I don't think we have to wonder anymore. Neal Huntington talked to FOX's Jon Morosi about Cole yesterday and laid things out in pretty explicit terms, especially given the way that the Pirates' front office tends to be evasive about these things:
“We’ve been asked before, ‘Is he an option out of the bullpen?’ ” Huntington said. “If we (have) four starters who are better, then, sure, he can be an option out of the bullpen. But it wouldn’t be a move to the bullpen because of pitches.
“Every one of our pitchers has a hard pitch count. But based on where he is right now and where we project him going forward, he should be available to us through the World Series as a starting pitcher.”

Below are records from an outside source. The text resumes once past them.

Definition DEFAULT_LOW_DISK_FLOOR_BYTES : Z := 500 * 1024 * 1024.

Record RingConfig := mkRingConfig { ring_mode : bytes; ring_threshold : Z }.
Record AutostopConfig := mkAutostopConfig { autostop_mode : bytes; autostop_threshold : Z }.

Record CaptureFileStatus := mkCaptureFileStatus {
  cf_writing : bool;
  cf_path : option bytes;
  cf_bytes_written : Z;
  cf_ring_file : option Z;
  cf_ring_total : option Z;
  cf_autostop_reason : option bytes;
  cf_backpressure_drops : Z
}.

Abbreviation Fs := (gmap bytes bytes).

(** [create_new] may fail, or the header blocks may not be written whole. *)
Inductive OpenOutcome := Opened | OpenFailed | HeaderFailed (written : Z).

Record Os := mkOs {
  os_now : Z;                    (* [Instant::now()], nanoseconds *)
  os_wall : Z;                   (* [SystemTime::now()], nanoseconds *)
  os_free : option Z;            (* [free_space_bytes]; [None] is an error *)
  os_open : OpenOutcome;
  os_write_fails : option Z;     (* a block write stops after so many bytes *)
  os_finish_ok : bool;
  os_rename_ok : bool
}.

(** ** The file a writer holds *)

Definition writer_create (fs : Fs) (os : Os) (path : bytes) (idb : InterfaceDescriptionBlock)
    (host version : bytes) : Fs * option Writer.t :=
  let w := Writer.create idb host version in
  match fs !! path with
  | Some _ => (fs, None)
  | None =>
      match os_open os with
      | OpenFailed => (fs, None)
      | HeaderFailed k => (<[path := ztake k (Writer.file w)]> fs, None)
      | Opened => (<[path := Writer.file w]> fs, Some w)
      end
  end.
Definition count_unanswered (s : ServiceTimeStats) (u : Unanswered) : ServiceTimeStats :=
  update_protocol (un_protocol u) (λ p, p <| ProtocolStats.unanswered ::= Z.succ |>) s.

Definition sweep_due (st : t) (now_us : Z) : bool :=
  match last_sweep_us st with
  | Some last => negb (sat_sub now_us last <? SWEEP_INTERVAL_US)
  | None => true
  end.

Definition expire (st : t) (now_us : Z) : t * list Unanswered :=
  if negb (sweep_due st now_us) then (st, [])
  else
    let expired :=
      (dns_unanswered <$> dns_expired st now_us) ++ (http_unanswered <$> http_expired st now_us) in
    (st <| last_sweep_us := Some now_us |>
        <| dns ::= λ m, foldl (λ m k, delete k m) m (dns_expired st now_us).*1 |>
        <| http ::= λ m, filter (λ kq : FlowKey * list PendingRequest, kq.2 ≠ [])
                           ((λ q, (span_while (timed_out now_us TxnHttp) q).2) <$> m) |>
        <| answered_dns ::= filter (λ ka : (FlowKey * Z) * Z, sat_sub now_us ka.2 < DNS_TIMEOUT_US) |>
        <| pending_total ::= λ n, n - zlen expired |>
        <| stats ::= λ s, foldl count_unanswered s expired |>, expired).
End expire.
End TransactionTracker.

(** ** Runs of the tracker *)

Module Txn.
Export TransactionTracker.

Inductive op :=
| Frame (flow : option (FlowKey * bool)) (l7 : L7Info) (ts_us : Z) (is_tcp_retransmit : bool)
| Attach (request : RequestRef) (id : bytes)
| Expire (now_us : Z)
| Reset.

Section runs.
Context `{IterOrder}.

Definition apply (st : t) (o : op) : t :=
  match o with
  | Frame flow l7 ts r => (observe_frame st flow l7 ts r).1
  | Attach request id => attach_frame_id st request id
  | Expire now => (expire st now).1
  | Reset => reset st
  end.

(** The requests still waiting, by protocol. *)
Definition outstanding (p : TxnProtocol) (st : t) : Z :=
  match p with
  | TxnDns => Z.of_nat (size (dns st))
  | TxnHttp => map_total (λ q : list PendingRequest, zlen q) (http st)
  end.

Definition seqs_ok (next : Z) (q : list PendingRequest) : Prop :=
  StronglySorted (λ a b, http_seq a < http_seq b) q ∧ Forall (λ p, http_seq p < next) q.
Lemma cap_all_sessions_spec pids m :
  let m' := foldl (λ m pid, cap_sessions (S (size m)) pid m) m pids in
  m' ⊆ m ∧ ∀ pid, pid ∈ pids → Z.of_nat (size (sessions_of pid m')) <= MAX_KEYLOG_SESSIONS_PER_PID.
Proof.
  revert m. induction pids as [|pid pids IH]; intros m; cbn [foldl].
  { split; [done|]. intros ? []%not_elem_of_nil. }
  destruct (cap_sessions_spec (S (size m)) pid m) as [Hsub Hcap]; [lia|].
  destruct (IH (cap_sessions (S (size m)) pid m)) as [Hsub' Hcap']. split; [by etrans|].
  intros q [->|Hq]%elem_of_cons; [|by apply Hcap'].
  pose proof (sessions_of_mono pid _ _ Hsub'). lia.
Qed.

Lemma enforce_caps_spec st now :
  let m := secrets (enforce_caps st now) in
  m ⊆ secrets st ∧ secret_bytes m <= MAX_KEYLOG_SECRET_BYTES ∧
  (∀ k s, m !! k = Some s → unexpired now s = true) ∧
  ∀ pid, is_Some (eligible st !! pid) → Z.of_nat (size (sessions_of pid m)) <= MAX_KEYLOG_SESSIONS_PER_PID.
Proof.
  cbn -[cap_bytes]. set (m0 := filter _ (secrets st)). set (pids := (iter (eligible st)).*1).
  destruct (cap_all_sessions_spec pids m0) as [Hsub1 Hs]. set (m1 := foldl _ m0 pids) in *.
  destruct (cap_bytes_spec (S (size m1)) m1) as [Hsub2 Hb]; [lia|].
  assert (Hsub : cap_bytes (S (size m1)) m1 ⊆ m0) by (by etrans).
  split_and!; [|done| |].
  - etrans; [exact Hsub|]. apply map_filter_subseteq.
  - intros k s Hk. apply (lookup_weaken _ _ _ _ Hk) in Hsub. by apply map_lookup_filter_Some in Hsub as [_ ?].
  - intros pid [w Hw]. pose proof (sessions_of_mono pid _ _ Hsub2). specialize (Hs pid).
    assert (Hp : pid ∈ pids) by (apply list_elem_of_fmap; exists (pid, w); split; [done|]; by apply elem_of_iter).
    specialize (Hs Hp). lia.
Qed.
End bounds.

Section watcher.
Context `{HexDecoder} `{IterOrder}.

(** After every poll, whatever the files hold, the store is within its
    bounds: at most 1 MiB of secrets in all, at most 128 sessions per eligible
    process, and no secret that is older than ten minutes without a flow. *)
Theorem keylog_bounded st fs now :
  let st' := poll_at st fs now in
  secret_bytes (secrets st') <= 1048576 ∧
  (∀ pid, is_eligible st' pid = true → Z.of_nat (size (sessions_of pid (secrets st'))) <= 128) ∧
  ∀ k s, secrets st' !! k = Some s → associated_with_flow s = true ∨ sat_sub now (inserted_at s) <= 600000.
Proof.
  unfold poll_at. destruct (poll_pids _ _ _ _ _) as [[files last] found].
  set (st1 := foldl _ _ _). destruct (enforce_caps_spec st1 now) as (_ & Hb & Hu & Hs). split_and!; [done| |].
  - intros pid He%bool_decide_eq_true. by apply Hs.
  - intros k s [?|?%Z.leb_le]%Hu%orb_true_iff; [by left|by right].
Qed.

This jives pretty closely with what I expected for Cole way back when it became apparent that Wandy Rodriguez wasn't a lock to return to the Bucs in 2013; people put quite a bit of focus on innings and Cole will throw a lot of innings this year, but that the Pirates would surely have a more sophisticated way of measuring his workload this year.
The bit about the hard pitch count is really interesting, because it sheds some light on the organizational philosophy that we could previously only guess at. The reason that the team (rightly) didn't freak out about Mark Melancon's heavy usage early in the season is that I'm not sure Melancon even broke a sweat on the mound until July given the way he breezed through innings. It's also been apparent all year that Cole and Jeff Locke are kept pretty closely to a 100-pitch limit. Cole has gone over 100 exactly once, on August 2nd. Even on Monday, when he did a better Yu Darvish impression than Yu Darvish was doing, he was pulled after 92 pitches rather than start an eighth inning, which he almost certainly could've handled.
Tom Tango has some interesting thoughts about Cole's pitch counts and what he thinks Cole's ceiling probably is based on Huntington's comments. Whatever happens, I think it's clear that 1.) the Pirates won't push Cole beyond whatever they believe his limit is and that 2.) they don't seem to think he's approaching that limit.